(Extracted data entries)
(** The part of [HlsConfig] this file consults.  The four optional track and
    stream controller classes, the timeline controller and the EME controller
    may be absent from the configuration ([false]). *)
Record HlsConfig := {
  minAutoBitrate : Z;
  cfg_capLevelToPlayerSize : bool;
  autoStartLoad : bool;
  startPosition : Z;
  cfg_audioTrackController : bool;
  cfg_audioStreamController : bool;
  cfg_subtitleTrackController : bool;
  cfg_subtitleStreamController : bool;
  cfg_timelineController : bool;
  cfg_emeController : bool
}.

(** [LevelController] as seen from [hls.ts]: [lc_levels] is [None] until a
    manifest has been parsed. *)
Record LevelController := {
  lc_levels : option (list Level);
  lc_manualLevel : Z;
  lc_level : Z;
  lc_nextLoadLevel : Z;
  lc_firstLevel : Z;
  lc_startLevel : Z
}.

(** [AbrController] as seen from [hls.ts]: the estimator's suggestion. *)
Record AbrController := { abr_nextAutoLevel : Z }.

Record Hls := {
  config : HlsConfig;
  coreComponents : list Component;
  networkControllers : list Component;
  _emitter : list Listener;
  _autoLevelCapping : Z;
  abrController : AbrController;
  levelController : LevelController;
  _media : option HTMLMediaElement;
  url : option string
}.

(** Field updates. *)
Definition with_config (c : HlsConfig) (h : Hls) : Hls :=
  {| config := c; coreComponents := coreComponents h;
     networkControllers := networkControllers h; _emitter := _emitter h;
     _autoLevelCapping := _autoLevelCapping h; abrController := abrController h;
     levelController := levelController h; _media := _media h; url := url h |}.

Definition with_emitter (ls : list Listener) (h : Hls) : Hls :=
  {| config := config h; coreComponents := coreComponents h;
     networkControllers := networkControllers h; _emitter := ls;
     _autoLevelCapping := _autoLevelCapping h; abrController := abrController h;
     levelController := levelController h; _media := _media h; url := url h |}.

Definition with_autoLevelCapping (v : Z) (h : Hls) : Hls :=
  {| config := config h; coreComponents := coreComponents h;
     networkControllers := networkControllers h; _emitter := _emitter h;
     _autoLevelCapping := v; abrController := abrController h;
     levelController := levelController h; _media := _media h; url := url h |}.

Definition with_abrController (a : AbrController) (h : Hls) : Hls :=
  {| config := config h; coreComponents := coreComponents h;
     networkControllers := networkControllers h; _emitter := _emitter h;
     _autoLevelCapping := _autoLevelCapping h; abrController := a;
     levelController := levelController h; _media := _media h; url := url h |}.

Definition with_levelController (l : LevelController) (h : Hls) : Hls :=
  {| config := config h; coreComponents := coreComponents h;
     networkControllers := networkControllers h; _emitter := _emitter h;
     _autoLevelCapping := _autoLevelCapping h; abrController := abrController h;
     levelController := l; _media := _media h; url := url h |}.

Definition with_media (m : option HTMLMediaElement) (h : Hls) : Hls :=
  {| config := config h; coreComponents := coreComponents h;
     networkControllers := networkControllers h; _emitter := _emitter h;
     _autoLevelCapping := _autoLevelCapping h; abrController := abrController h;
     levelController := levelController h; _media := m; url := url h |}.

Definition with_url (u : option string) (h : Hls) : Hls :=
  {| config := config h; coreComponents := coreComponents h;
     networkControllers := networkControllers h; _emitter := _emitter h;
     _autoLevelCapping := _autoLevelCapping h; abrController := abrController h;
     levelController := levelController h; _media := _media h; url := u |}.

Definition with_capLevelToPlayerSize (b : bool) (c : HlsConfig) : HlsConfig :=
  {| minAutoBitrate := minAutoBitrate c; cfg_capLevelToPlayerSize := b;
     autoStartLoad := autoStartLoad c; startPosition := startPosition c;
     cfg_audioTrackController := cfg_audioTrackController c;
     cfg_audioStreamController := cfg_audioStreamController c;
     cfg_subtitleTrackController := cfg_subtitleTrackController c;
     cfg_subtitleStreamController := cfg_subtitleStreamController c;
     cfg_timelineController := cfg_timelineController c;
     cfg_emeController := cfg_emeController c |}.

Definition with_manualLevel (v : Z) (l : LevelController) : LevelController :=
  {| lc_levels := lc_levels l; lc_manualLevel := v; lc_level := lc_level l;
     lc_nextLoadLevel := lc_nextLoadLevel l; lc_firstLevel := lc_firstLevel l;
     lc_startLevel := lc_startLevel l |}.

Definition with_nextLoadLevel (v : Z) (l : LevelController) : LevelController :=
  {| lc_levels := lc_levels l; lc_manualLevel := lc_manualLevel l;
     lc_level := lc_level l; lc_nextLoadLevel := v;
     lc_firstLevel := lc_firstLevel l; lc_startLevel := lc_startLevel l |}.

Definition with_firstLevel (v : Z) (l : LevelController) : LevelController :=
  {| lc_levels := lc_levels l; lc_manualLevel := lc_manualLevel l;
     lc_level := lc_level l; lc_nextLoadLevel := lc_nextLoadLevel l;
     lc_firstLevel := v; lc_startLevel := lc_startLevel l |}.

Definition with_startLevel (v : Z) (l : LevelController) : LevelController :=
  {| lc_levels := lc_levels l; lc_manualLevel := lc_manualLevel l;
     lc_level := lc_level l; lc_nextLoadLevel := lc_nextLoadLevel l;
     lc_firstLevel := lc_firstLevel l; lc_startLevel := v |}.

Definition with_levels (ls : option (list Level)) (l : LevelController)
  : LevelController :=
  {| lc_levels := ls; lc_manualLevel := lc_manualLevel l;
     lc_level := lc_level l; lc_nextLoadLevel := lc_nextLoadLevel l;
     lc_firstLevel := lc_firstLevel l; lc_startLevel := lc_startLevel l |}.

(** ** Level selection policy: the read-only properties *)

Module Policy.

(** [get levels]: the controller's list, or the empty array. *)
Definition levels (h : Hls) : list Level :=
  match lc_levels (levelController h) with
  | Some ls => ls
  | None => []
  end.

(** The [for] loop of [get minAutoLevel] with counter [i] standing before
    [rest = levels.slice(i)]; falling off the end is the final [return 0]. *)
Fixpoint minAutoLevel_loop (floor : Z) (i : nat) (rest : list Level) : Z :=
  match rest with
  | [] => 0
  | level_i :: rest' =>
      if maxBitrate level_i >? floor then Z.of_nat i
      else minAutoLevel_loop floor (S i) rest'
  end.

(** [get minAutoLevel].  [levels] is always an array, so the [!levels] guard
    never fires. *)
Definition minAutoLevel (h : Hls) : Z :=
  minAutoLevel_loop (minAutoBitrate (config h)) 0 (levels h).

(** [get autoLevelCapping]. *)
Definition autoLevelCapping (h : Hls) : Z := _autoLevelCapping h.

(** [get maxAutoLevel]. *)
Definition maxAutoLevel (h : Hls) : Z :=
  if (autoLevelCapping h =? -1) && negb (length (levels h) =? 0)%nat
  then Z.of_nat (length (levels h)) - 1
  else autoLevelCapping h.

(** [get nextAutoLevel]. *)
Definition nextAutoLevel (h : Hls) : Z :=
  Z.min (Z.max (abr_nextAutoLevel (abrController h)) (minAutoLevel h))
        (maxAutoLevel h).

(** [get firstLevel]. *)
Definition firstLevel (h : Hls) : Z :=
  Z.max (lc_firstLevel (levelController h)) (minAutoLevel h).

(** [get startLevel], [get loadLevel], [get nextLoadLevel],
    [get manualLevel], [get autoLevelEnabled], [get media]. *)
Definition startLevel (h : Hls) : Z := lc_startLevel (levelController h).
Definition loadLevel (h : Hls) : Z := lc_level (levelController h).
Definition nextLoadLevel (h : Hls) : Z := lc_nextLoadLevel (levelController h).
Definition manualLevel (h : Hls) : Z := lc_manualLevel (levelController h).
Definition autoLevelEnabled (h : Hls) : bool := manualLevel h =? -1.
Definition media (h : Hls) : option HTMLMediaElement := _media h.

(** The interval clamp in the words of the specification: a value inside
    [[lo, hi]] is kept, a value outside is moved to the endpoint it passed. *)
Definition clamp_spec (lo hi x : Z) : Z :=
  if x <? lo then lo else if hi <? x then hi else x.

End Policy.

(** ** Operations: state passing with an effect log *)

(** A method of the class: from the instance before the call to the value
    returned, the instance after the call and the effects, oldest first. *)
Definition M (A : Type) : Type := Hls -> A * Hls * list Effect.

Global Instance M_ret : MRet M := fun A a h => (a, h, []).

Global Instance M_bind : MBind M := fun A B k m h =>
  let '(a, h1, w1) := m h in
  let '(b, h2, w2) := k a h1 in
  (b, h2, w1 ++ w2).

Definition get : M Hls := fun h => (h, h, []).
Definition modify (f : Hls -> Hls) : M unit := fun h => (tt, f h, []).
Definition tell (w : list Effect) : M unit := fun h => (tt, h, w).

(** The instance and the log an operation leaves. *)
Definition state_of {A} (r : A * Hls * list Effect) : Hls := snd (fst r).
Definition log_of {A} (r : A * Hls * list Effect) : list Effect := snd r.
Definition value_of {A} (r : A * Hls * list Effect) : A := fst (fst r).

(** [Array.prototype.forEach]. *)
Fixpoint forEach {A} (xs : list A) (f : A -> M unit) : M unit :=
  match xs with
  | [] => mret tt
  | x :: xs' => f x ;; forEach xs' f
  end.

(** *** The event channel (eventemitter3 behind [on], [once], [off], [emit]) *)

Module Emitter.

Definition listens (e : Events) (l : Listener) : bool :=
  bool_decide (l_event l = e).

(** [emit]: every listener registered for [e] runs, in registration order;
    a [once] listener is unregistered as it runs. *)
Definition deliveries (e : Events) (p : Payload) (ls : list Listener)
  : list Effect :=
  map (fun l => Deliver (l_fn l) (l_context l) e p) (List.filter (listens e) ls).

Definition after_emit (e : Events) (ls : list Listener) : list Listener :=
  List.filter (fun l => negb (listens e l && l_once l)) ls.

(** [removeListener(event, fn, context, once)]: without [fn] the whole event
    is cleared; otherwise a registration is kept unless it has that [fn],
    is a once-registration when [once] is asked for, and has [context] when
    one is given. *)
Definition keeps (fn : ListenerFn) (ctx : option Context) (once : bool)
  (l : Listener) : bool :=
  negb (bool_decide (l_fn l = fn))
  || (once && negb (l_once l))
  || match ctx with
     | Some c => negb (bool_decide (l_context l = Some c))
     | None => false
     end.

Definition removeListener (e : Events) (fn : option ListenerFn)
  (ctx : option Context) (once : bool) (ls : list Listener) : list Listener :=
  match fn with
  | None => List.filter (fun l => negb (listens e l)) ls
  | Some f => List.filter (fun l => negb (listens e l) || keeps f ctx once l) ls
  end.

Definition removeAllListeners (e : option Events) (ls : list Listener)
  : list Listener :=
  match e with
  | Some e' => List.filter (fun l => negb (listens e' l)) ls
  | None => []
  end.

End Emitter.

(** ** The class *)

Module HlsClass.

Import Policy.

Definition on (e : Events) (fn : ListenerFn) (ctx : option Context) : M unit :=
  modify (fun h => with_emitter
    (_emitter h ++ [{| l_event := e; l_fn := fn; l_context := ctx;
                       l_once := false |}]) h).

Definition once (e : Events) (fn : ListenerFn) (ctx : option Context) : M unit :=
  modify (fun h => with_emitter
    (_emitter h ++ [{| l_event := e; l_fn := fn; l_context := ctx;
                       l_once := true |}]) h).

Definition removeAllListeners (e : option Events) : M unit :=
  modify (fun h => with_emitter (Emitter.removeAllListeners e (_emitter h)) h).

Definition off (e : Events) (fn : option ListenerFn) (ctx : option Context)
  (once : bool) : M unit :=
  modify (fun h =>
    with_emitter (Emitter.removeListener e fn ctx once (_emitter h)) h).

Definition listenerCount (e : Events) (h : Hls) : nat :=
  length (List.filter (Emitter.listens e) (_emitter h)).

(** [emit]: returns whether a listener existed. *)
Definition emit (e : Events) (p : Payload) : M bool :=
  fun h =>
    (negb (listenerCount e h =? 0)%nat,
     with_emitter (Emitter.after_emit e (_emitter h)) h,
     Emit e p :: Emitter.deliveries e p (_emitter h)).

(** The constructor.  [networkControllers] and [coreComponents] are the two
    arrays after all [createController] pushes. *)
Definition createController (present : bool) (c : Component) : list Component :=
  if present then [c] else [].

Definition initial_levelController : LevelController :=
  {| lc_levels := None; lc_manualLevel := -1; lc_level := -1;
     lc_nextLoadLevel := -1; lc_firstLevel := 0; lc_startLevel := -1 |}.

Definition constructor (userConfig : HlsConfig) : Hls :=
  {| config := userConfig;
     coreComponents :=
       [playListLoader; keyLoader; abrControllerC; bufferController;
        capLevelControllerC; fpsController; fragmentTracker]
       ++ createController (cfg_timelineController userConfig) timelineController
       ++ createController (cfg_emeController userConfig) emeController;
     networkControllers :=
       [levelControllerC; streamControllerC]
       ++ createController (cfg_audioTrackController userConfig) audioTrackController
       ++ createController (cfg_audioStreamController userConfig) audioStreamController
       ++ createController (cfg_subtitleTrackController userConfig) subtitleTrackController
       ++ createController (cfg_subtitleStreamController userConfig) subtitleStreamController;
     _emitter := [];
     _autoLevelCapping := -1;
     abrController := {| abr_nextAutoLevel := -1 |};
     levelController := initial_levelController;
     _media := None;
     url := None |}.

Definition attachMedia (media : HTMLMediaElement) : M unit :=
  modify (with_media (Some media));;
  emit MEDIA_ATTACHING (MediaData media);;
  mret tt.

Definition detachMedia : M unit :=
  emit MEDIA_DETACHING NoData;;
  modify (with_media None).

Definition destroy : M unit :=
  emit DESTROYING NoData;;
  detachMedia;;
  h ← get;
  forEach (coreComponents h ++ networkControllers h)
          (fun component => tell [Destroy component]);;
  modify (with_url None);;
  removeAllListeners None;;
  modify (with_autoLevelCapping (-1)).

**Requirement:** Note each line above that contains "Events" and copy it out.

**Response:**
Definition listens (e : Events) (l : Listener) : bool :=
Definition deliveries (e : Events) (p : Payload) (ls : list Listener)
Definition after_emit (e : Events) (ls : list Listener) : list Listener :=
Definition removeListener (e : Events) (fn : option ListenerFn)
Definition removeAllListeners (e : option Events) (ls : list Listener)
Definition on (e : Events) (fn : ListenerFn) (ctx : option Context) : M unit :=
Definition once (e : Events) (fn : ListenerFn) (ctx : option Context) : M unit :=
Definition removeAllListeners (e : option Events) : M unit :=
Definition off (e : Events) (fn : option ListenerFn) (ctx : option Context)
Definition listenerCount (e : Events) (h : Hls) : nat :=
Definition emit (e : Events) (p : Payload) : M bool :=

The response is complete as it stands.